Semuliki which is sometimes referred to as a bird watcher’s paradise, you will encounter the Semuliki specials such as the white crested hornbill, red billed dwarf hornbill, black casqued wattled hornbill, Zenker’s honeyguide, African piculet, Long-tailed hawk, Grant’s blue bill and the Pale-fronted Nigrita in Kibale forest national park. If lucky, you always have a chance to see the most sought-after birds like the green breasted pitta, Turner’s eremonela, forest fly catcher, black bee-eater, the red-faced woodland warbler and the narrow-tailed starling.

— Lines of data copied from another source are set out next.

(* ===== verification/MessagesRange.v ===== *)
(** What the handlers may rely on: the ranges that [ofl_msg_unpack] guarantees for the members
    of the messages it makes of bytes (oflib/ofl-messages-unpack.c). *)

From S2P Require Import Prelude Memory OpenFlow Oxm Group GroupTable Meter Ports Controllers FlowTable Wire OxmWire StatsWire Experimenter Features Messages Pipeline.

(** The table, group and meter numbers, the numbers of elements and the widths. *)
Definition unpacked_ok (m : ofl_msg) : Prop :=
  match m with
  | MsgFlowMod m => table_range (fm_table_id m) ∧ 0 <= fm_idle_timeout m
  | MsgGroupMod m => GroupTable.group_mod_ok m
  | MsgMeterMod m => Z.of_nat (length (mm_bands m)) < 2 ^ 16
  | MsgTableMod table_id _ => 0 <= table_id < Z.of_nat Pipeline.PIPELINE_TABLES
  | MsgMultipartRequest _ _ (ReqTableFeatures (Some l)) => Forall (λ f, 0 <= tf_table_id f) l
  | MsgMultipartRequest _ _ (ReqFlow r) => table_range (rf_table_id r)
  | MsgRole _ _ generation_id => fits 64 generation_id
  | MsgExperimenter (ExpQueue _ _ queue) => 0 <= pq_queue_id queue
  | _ => True
  end.

(** If there is a value, it is as it should be. *)
Definition holds {A} (P : A → Prop) (r : res A) : Prop := ∀ a, r = Val a → P a.

Lemma holds_val {A} (P : A → Prop) a : P a → holds P (Val a).
Proof. by intros ? ? [= <-]. Qed.
Lemma holds_err {A} (P : A → Prop) e : holds P (Err e).
Proof. done. Qed.
Lemma holds_undef {A} (P : A → Prop) : holds P Undef.
Proof. done. Qed.
Lemma holds_bind {A B} (P : A → Prop) (Q : B → Prop) (r : res A) (f : A → res B) : holds P r → (∀ a, P a → holds Q (f a)) → holds Q (r ≫= f).
Proof. intros Hr Hf b. destruct r; [done|done|done|]. apply Hf. by apply Hr. Qed.
Lemma holds_any {A B} (Q : B → Prop) (r : res A) (f : A → res B) : (∀ a, r = Val a → holds Q (f a)) → holds Q (r ≫= f).
Proof. intros Hf b. destruct r; [done|done|done|]. by apply Hf. Qed.
Lemma holds_if {A} (P : A → Prop) (b : bool) (r1 r2 : res A) : (b = true → holds P r1) → (b = false → holds P r2) → holds P (if b then r1 else r2).
Proof. destruct b; auto. Qed.

(** Walks through the branches of an unpacking function down to its values. *)
Ltac walk :=
  repeat match goal with
    | |- holds _ (Err _) => apply holds_err
    | |- holds _ Undef => apply holds_undef
    | |- holds _ (Val _) => apply holds_val
    | |- holds _ (if ?b then _ else _) => apply holds_if; intros _
    | |- holds _ (_ ≫= _) => apply holds_any; intros ? _
    | |- holds _ (match ?x with (_, _) => _ end) => destruct x
    end.

(** * Counting *)

(** An element takes at least [least] bytes. *)
Lemma count_least room least off e fuel buf p len n :
  0 < least → count_loop room least off e fuel buf p len = Val n → n = 0%nat ∨ Z.of_nat n * least <= len.
Proof.
  intros Hl. revert p len n. induction fuel as [|fuel IH]; intros p len n; cbn [count_loop]; (destruct (len <? room); [intros [= <-]; by left|]); [done|].
  destruct (get 2 buf (p + off)) as [| | |l]; try done. cbn [mbind res_bind]. destruct ((len <? l) || (l <? least)) eqn:Eb; [done|].
  apply orb_false_iff in Eb as [E1%Z.ltb_ge E2%Z.ltb_ge]. destruct (count_loop _ _ _ _ _ _ _ (len - l)) as [| | |k] eqn:Ek; try done.
  intros [= <-]. right. destruct (IH _ _ _ Ek) as [->|Hk]; lia.
Qed.

Lemma loop_length {A} (unpack : nat → Z → res (A * Z)) off n buf p len l rest :
  unpack_loop unpack off n buf p len = Val (l, rest) → length l = n.
Proof.
  revert p len l rest. induction n as [|n IH]; intros p len l rest; cbn [unpack_loop]; [by intros [= <- _]|].
  destruct (unpack p len) as [| | |[a len']]; try done. cbn [mbind res_bind]. destruct (get 2 buf (p + off)) as [| | |k]; try done. cbn [mbind res_bind].
  destruct (unpack_loop unpack off n buf (p + Z.to_nat k) len') as [| | |[l' r']] eqn:E; try done. intros [= <- _]. cbn. f_equal. by eapply IH.
Qed.

Lemma loop_forall {A} (P : A → Prop) (unpack : nat → Z → res (A * Z)) off n buf p len :
  (∀ p len, holds (λ r, P r.1) (unpack p len)) → holds (λ r, Forall P r.1) (unpack_loop unpack off n buf p len).
Proof.
  intros HP. revert p len. induction n as [|n IH]; intros p len; cbn [unpack_loop]; [by apply holds_val|].
  eapply holds_bind; [apply HP|]. intros [a len'] Ha. apply holds_any. intros k _. eapply holds_bind; [apply IH|]. intros [l r] Hl. apply holds_val. by constructor.
Qed.

Section bytes.
  Context (buf : list Z) (Hb : bytes buf).

Lemma get_fits w p : holds (fits (8 * Z.of_nat w)) (get w buf p).
Proof using Hb.
  unfold get, get_bytes. destruct (mread buf p w) as [bs|] eqn:E; [|apply holds_undef]. cbn [mbind res_bind]. apply holds_val.
  apply mread_Some in E as [Hl ->]. unfold be_read, fits.
  assert (length (rev (take w (drop p buf))) = w) as El by (rewrite length_rev, length_take, length_drop; lia).
  assert (bytes (rev (take w (drop p buf)))) as Hr by (apply Forall_rev, Forall_take, Forall_drop, Hb).
  pose proof (le_read_bound _ Hr) as Hx. by rewrite El in Hx.
Qed.

Lemma get_small w p m : 8 * Z.of_nat w = m → holds (fits m) (get w buf p).
Proof using Hb. intros <-. apply get_fits. Qed.

(** ** Messages *)

Lemma table_one x : fits 8 x → x < 64 ∨ x = 0xff → table_range x.
Proof using. unfold fits, table_range, Pipeline.PIPELINE_TABLES. intros H1 [|]; [left; lia|by right]. Qed.

Lemma flow_mod_range len : holds (λ r, unpacked_ok r.1) (ofl_msg_unpack_flow_mod buf len).
Proof using Hb.
  unfold ofl_msg_unpack_flow_mod. apply holds_if; intros _; [apply holds_err|].
  eapply holds_bind; [by apply (get_small 1 _ 8)|]. intros table_id Ht. apply holds_any. intros command _.
  apply holds_if; intros Hc; [apply holds_err|]. do 2 (apply holds_any; intros ? _).
  eapply holds_bind; [by apply (get_small 2 _ 16)|]. intros idle Hi. walk. cbn [unpacked_ok fst fm_table_id fm_idle_timeout].
  split; [|apply Hi]. apply table_one; [done|]. unfold Wire.PIPELINE_TABLES, OFPTT_ALL in Hc. destruct (Z.eqb_spec table_id 255); [by right|left].
  destruct (Z.leb_spec 64 table_id); [|lia]. exfalso. destruct (Z.eqb_spec command 3), (Z.eqb_spec command 4); subst; try done; cbn in Hc; done.
Qed.

Lemma group_mod_range len : len < 2 ^ 16 → holds (λ r, unpacked_ok r.1) (ofl_msg_unpack_group_mod buf len).
Proof using Hb.
  intros Hlen. unfold ofl_msg_unpack_group_mod. apply holds_if; intros _; [apply holds_err|]. apply holds_any. intros command _. apply holds_any. intros type _.
  apply holds_any. intros group_id _. apply holds_if; intros _; [apply holds_err|]. apply holds_if; intros _; [apply holds_err|].
  apply holds_if; intros Hg; [apply holds_err|]. apply holds_any. intros n Hn. do 2 (apply holds_if; intros _; [apply holds_err|]).
  apply holds_any. intros [buckets rest] Hl. apply holds_val. cbn [unpacked_ok fst]. split; cbn [gm_group_id gm_command gm_buckets].
  - destruct (Z.ltb_spec OFPG_MAX group_id); [|by left]. cbn [andb] in Hg. apply negb_false_iff, andb_true_iff in Hg as [Hc _].
    apply Z.eqb_eq in Hc as ->. by right.
  - rewrite (loop_length _ _ _ _ _ _ _ _ Hl). apply count_least in Hn as [->|Hn]; [done|lia|lia].
Qed.

Lemma meter_mod_range len : len < 2 ^ 16 → holds (λ r, unpacked_ok r.1) (ofl_msg_unpack_meter_mod buf len).
Proof using.
  intros Hlen. unfold ofl_msg_unpack_meter_mod. apply holds_if; intros _; [apply holds_err|]. do 3 (apply holds_any; intros ? _).
  do 3 (apply holds_if; intros _; [apply holds_err|]). apply holds_any. intros n Hn. apply holds_any. intros [bands rest] Hl. apply holds_val.
  cbn [unpacked_ok fst mm_bands]. rewrite (loop_length _ _ _ _ _ _ _ _ Hl). apply count_least in Hn as [->|Hn]; [done|lia|lia].
Qed.

Lemma table_mod_range len : holds (λ r, unpacked_ok r.1) (ofl_msg_unpack_table_mod buf len).
Proof using Hb.
  unfold ofl_msg_unpack_table_mod. apply holds_if; intros _; [apply holds_err|]. eapply holds_bind; [by apply (get_small 1 _ 8)|]. intros table_id Ht.
  apply holds_if; intros Hc; [apply holds_err|]. apply holds_any. intros config _. apply holds_val. apply Z.leb_gt in Hc.
  cbn [unpacked_ok fst]. unfold Wire.PIPELINE_TABLES in Hc. unfold Pipeline.PIPELINE_TABLES. unfold fits in Ht. lia.
Qed.

Lemma role_range t len : holds (λ r, unpacked_ok r.1) (ofl_msg_unpack_role_request buf t len).
Proof using Hb.
  unfold ofl_msg_unpack_role_request. apply holds_if; intros _; [apply holds_err|]. apply holds_any. intros role _.
  eapply holds_bind; [by apply (get_small 8 _ 64)|]. intros gen Hg. by apply holds_val.
Qed.

Lemma features_range p len : holds (λ r, 0 <= tf_table_id r.1) (ofl_structs_table_features_unpack buf p len).
Proof using Hb.
  unfold ofl_structs_table_features_unpack. apply holds_if; intros _; [apply holds_err|]. apply holds_any. intros l _.
  apply holds_if; intros _; [apply holds_err|]. eapply holds_bind; [by apply (get_small 1 _ 8)|]. intros table_id Ht. walk. apply Ht.
Qed.

Lemma request_range len : holds (λ r, unpacked_ok r.1) (ofl_msg_unpack_multipart_request buf len).
Proof using Hb.
  unfold ofl_msg_unpack_multipart_request. apply holds_if; intros _; [apply holds_err|]. apply holds_any. intros type _.
  eapply (holds_bind (λ r, unpacked_ok (MsgMultipartRequest type 0 r.1))).
  - apply holds_if; intros _; [by apply holds_val|]. apply holds_if; intros _.
    { unfold ofl_msg_unpack_multipart_request_flow. apply holds_if; intros _; [apply holds_err|].
      eapply holds_bind; [by apply (get_small 1 _ 8)|]. intros table_id Ht. apply holds_if; intros Hc; [apply holds_err|]. walk.
      apply table_one; [done|]. cbn [rf_table_id]. unfold OFPTT_ALL, Wire.PIPELINE_TABLES in Hc.
      destruct (Z.eqb_spec table_id 255); [by right|left]. cbn [negb andb] in Hc. by apply Z.leb_gt. }
    apply holds_if; intros _.
    { unfold ofl_msg_unpack_multipart_request_table_features. apply holds_if; intros _; [by apply holds_val|]. unfold unpack_tables.
      apply (holds_bind (λ r, Forall (λ f, 0 <= tf_table_id f) r.1)); [|intros [l r] Hl; by apply holds_val].
      apply holds_any. intros n _. apply loop_forall. apply features_range. }
    unfold ofl_msg_unpack_multipart_request_port, ofl_msg_unpack_multipart_request_queue, ofl_msg_unpack_multipart_request_group,
      ofl_msg_unpack_meter_multipart_request. walk; done.
  - intros [body rest] Hr. walk. exact Hr.
Qed.

Lemma experimenter_range len : holds (λ r, unpacked_ok (MsgExperimenter r.1)) (ofl_exp_msg_unpack buf len).
Proof using Hb.
  unfold ofl_exp_msg_unpack. apply holds_if; intros _; [apply holds_err|]. apply holds_any. intros v _. apply holds_if; intros _.
  - unfold ofl_exp_openflow_msg_unpack. apply holds_if; intros _; [apply holds_err|]. apply holds_any. intros v' _.
    apply holds_if; intros _; [|apply holds_err]. apply holds_any. intros sub _. apply holds_if; intros _.
    + apply holds_if; intros _; [apply holds_err|]. apply holds_any. intros port _.
      apply (holds_bind (λ r, 0 <= pq_queue_id r.1)); [|intros [q r] Hq; by apply holds_val]. unfold ofl_structs_packet_queue_unpack.
      apply holds_any. intros l _. apply holds_if; intros _; [apply holds_err|]. eapply holds_bind; [by apply (get_small 4 _ 32)|]. intros id Hid.
      walk. apply Hid.
    + walk; done.
  - apply holds_if; intros _; [|apply holds_err]. unfold ofl_exp_nicira_msg_unpack. walk; done.
Qed.

(** Whatever bytes arrive, the message made of them is in range. *)
Lemma unpack_range : holds (λ r, unpacked_ok r.2) (ofl_msg_unpack ofl_exp_msg_unpack buf).
Proof using Hb.
  unfold ofl_msg_unpack. apply holds_if; intros _; [apply holds_err|]. apply holds_any. intros version _. apply holds_if; intros _; [apply holds_err|].
  apply holds_any. intros xid _. eapply holds_bind; [by apply (get_small 2 _ 16)|]. intros l Hl. apply holds_if; intros El; [apply holds_err|].
  apply negb_false_iff, Z.eqb_eq in El. apply holds_any. intros t _. set (len := Z.of_nat (length buf)) in *. assert (len < 2 ^ 16) as Hlen by (destruct Hl; lia).
  apply (holds_bind (λ r, unpacked_ok r.1)); [|intros [m r] Hm; by apply holds_val]. unfold unpack_body.
  repeat match goal with |- holds _ (if _ then _ else _) => apply holds_if; intros _ end; try (by apply flow_mod_range); try (by apply group_mod_range); try (by apply meter_mod_range);
    try (by apply table_mod_range); try (by apply role_range); try (by apply request_range); try apply holds_err.
  all: try (apply (holds_bind (λ r, unpacked_ok (MsgExperimenter r.1))); [apply experimenter_range|intros [m r] Hm; by apply holds_val]).
  - by apply holds_val.
  - unfold ofl_msg_unpack_error. walk; done.
  - unfold ofl_msg_unpack_echo. walk; done.
  - unfold ofl_msg_unpack_features_reply. walk; done.
  - unfold ofl_msg_unpack_get_config_reply. walk; done.
  - unfold ofl_msg_unpack_set_config. walk; done.
  - unfold ofl_msg_unpack_packet_in. walk; done.
  - unfold ofl_msg_unpack_flow_removed. walk; done.
  - unfold ofl_msg_unpack_port_status. walk; done.
  - unfold ofl_msg_unpack_packet_out. walk; done.
  - unfold ofl_msg_unpack_port_mod. walk; done.
  - unfold ofl_msg_unpack_multipart_reply. walk; done.
  - unfold ofl_msg_unpack_queue_get_config_request. walk; done.
  - unfold ofl_msg_unpack_queue_get_config_reply. walk; done.
  - unfold ofl_msg_unpack_async_config. walk; done.
Qed.
End bytes.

In the Rwenzori’s, you will encounter birds like Scarlet tufted malachite sunbird, the Rwenzori double collared sun bird, Willcock’s honey guide, Rwenzori’s Batis, Rwenzori night jar.
Maramagambo forest in the southwest of queen Elizabeth national park is yet another suitable area for birding and along this rain forest you encounter birds such as Dark capped yellow warbler, Bat hawk, Ross’s turaco, Fawn breasted waxbill, Sulphur breasted bush shrike and Yellow billed wattle eye.
Bwindi’s four trails offer excellent birding opportunities in the prospect of finding forest and Albertine rift valley varieties and the localised green broadbill, Bar tailed dragon, Sapphire flycatcher, Grey winged robin chat, Equatorial alakat, Yellow eyed black fly catcher and many more forest specialities.
Mgahinga’s bird checklist is about 115 species which include the localised and the rift valley endemics and the Sabinyi gorge is a prime area in the Ntebeko volcanic back drop is yet another place where you encounter rift valley endemics such as Shelly’s Crimsonswing, chestnut mantled flycatcher, Archer’s robin, Rameron pigeon, African crowned eagle, Kant’s waxbill, handsome francolin, Strange weaver and other forest birds.